Obama insisted the deal is not secret, but googling “TPP” will not get you a copy of the text. Apparently President Obama is using a different definition of “secret” than the ordinary English usage.
But that wasn’t the only fun in the last week. The administration got 13 former Democratic governors to sign a letter boasting about the jobs generated by the growth of exports. The letter noted that exports had added “$760 billion to our economy between 2009 and 2014 – one-third of our total growth.” It neglected to mention that imports had grown even faster, diverting $890 billion in demand away from the domestic economy to foreign economies.
Contrary to what the governors were claiming in their letter, trade was a net negative to the tune of more than $130 billion over this five year period. Instead of adding jobs, the growing trade deficit was drag on growth, slowing job creation and putting downward pressure on wages. The growth in the trade deficit over this period has the same impact on the economy as if people pulled $130 billion out of their paychecks each year and stuffed it under their mattress.
Secretary of State John Kerry also got into the act with a speech that talked about the importance of the world economy. He told his audience that most of the growth in the future will be outside of the United States and that we will be missing huge markets if we don’t have an open economy.
This is true, but it has about as much relevance to the TPP and fast track as an analysis of the Washington Wizards’ playoff prospects. The United States already has almost $4 trillion in trade annually (at 23 percent of GDP). This figure has been rising rapidly. It will continue to rise rapidly whether or not Congress approves the TPP. The fact that trade is good has nothing to do with whether Congress should approve the TPP.
This is a lesson that was apparently also lost on Harvard economist Greg Mankiw. In a New York Times column last week Mankiw argued for the congressional approval on fast-track authority based on the claim that all economists agree that free trade is good.
In fact, not all economists agree that all reductions in trade barriers are good. But more importantly, the TPP is not primarily about reducing trade barriers. The TPP is essentially a pact in which the Obama administration invited industry representatives to get together a wish list and see what they could impose on the other parties to the deal.
Since formal trade barriers are already low, very little time was spent on cutting tariffs or ending quotas. Most of the deal is about imposing a business-friendly regulatory structure. The rules in the TPP can be used to challenge any consumer, labor or environmental regulation approved at the state, local or federal level. The enforcement powers will rest with an extra-judicial dispute settlement mechanism that will impose penalties that are not subject to appeal.
On this issue President Obama’s assurance that the TPP will not challenge financial regulation or other types of regulation are worthless. He has no idea what sort of people will be appointed to these tribunals in future years. The tribunals are not bound by US.law or even the precedent of rulings from other tribunals. Does President Obama really want us to believe that he knows a President Bush or President Walker won’t appoint people who will use the tribunals to undermine environmental and labor regulations?

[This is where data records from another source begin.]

(* ===== verification/KeyMaterial.v ===== *)
(** The keys of a direction of the transport and the ciphers made of them
    (xendor/github.com/glycerine/xcryptossh: transport.go, cipher.go, mac.go): what an
    exchange of keys leaves becomes the ciphers that the packets go through. Hash
    functions, block ciphers, RC4 and the AEAD mode are parameters; counter mode,
    the skipping of a key stream and the truncation of a MAC are written out. *)
From S2P Require Import Prelude.
From S2P Require Import GoStrings.
From S2P Require Import Wire.
From S2P Require Import Negotiate.
From S2P Require Import Transport.
From S2P Require Import Cbc.
From S2P Require Import Kex.
From S2P Require Import KexAlgo.

(** ** Directions and algorithms *)

Record direction := mkDirection { ivTag : string; keyTag : string; macKeyTag : string }.
Definition serverKeys : direction := mkDirection "B" "D" "F".
Definition clientKeys : direction := mkDirection "A" "C" "E".

(** The functions that make a key stream. *)
Inductive createFunc := newAESCTR | newRC4.

Record streamCipherMode := mkCipherMode { keySize : Z; ivSize : Z; skip : Z; create : option createFunc }.

(** The map [cipherModes]; [Negotiate] has its keys. *)
Definition cipherMode (name : string) : option streamCipherMode :=
  if (name =? "aes128-ctr")%string then Some (mkCipherMode 16 16 0 (Some newAESCTR))
  else if (name =? "aes192-ctr")%string then Some (mkCipherMode 24 16 0 (Some newAESCTR))
  else if (name =? "aes256-ctr")%string then Some (mkCipherMode 32 16 0 (Some newAESCTR))
  else if (name =? "arcfour128")%string then Some (mkCipherMode 16 0 1536 (Some newRC4))
  else if (name =? "arcfour256")%string then Some (mkCipherMode 32 0 1536 (Some newRC4))
  else if (name =? "arcfour")%string then Some (mkCipherMode 16 0 0 (Some newRC4))
  else if (name =? gcmCipherID)%string then Some (mkCipherMode 16 12 0 None)
  else if (name =? aes128cbcID)%string then Some (mkCipherMode 16 16 0 None)
  else if (name =? tripledescbcID)%string then Some (mkCipherMode 24 8 0 None)
  else None.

The absurdity of conflating the TPP with “free trade” is brought out by the fact that its biggest impact may well be from increasing the strength of patent protection, especially in the case of prescription drugs. Patents are government-granted monopolies. They are the opposite of free trade. The TPP will make them stronger and longer raising drug prices. This increase in protectionism is a drag on growth and will slow job creation.
The Obama administration has punted in the one area where a trade deal may have had a major positive impact. The deal will not have any rules on currency. The main reason the United States continues to run large trade deficits is that our trading partners deliberately prop up the dollar against their currencies. This makes their goods relatively cheaper and ours more expensive.
The Obama administration could have made currency rules front and center in a trade deal, but that would have only made sense if its main concern was jobs and workers. Instead we have a deal that is a piñata for the corporations who were at the table, and who the Democrats are counting on to give generously in the 2016 campaign.
This doesn’t look very pretty to the rest of us, which is why the Obama administration will have to play fast and loose with the truth to get the TPP through Congress.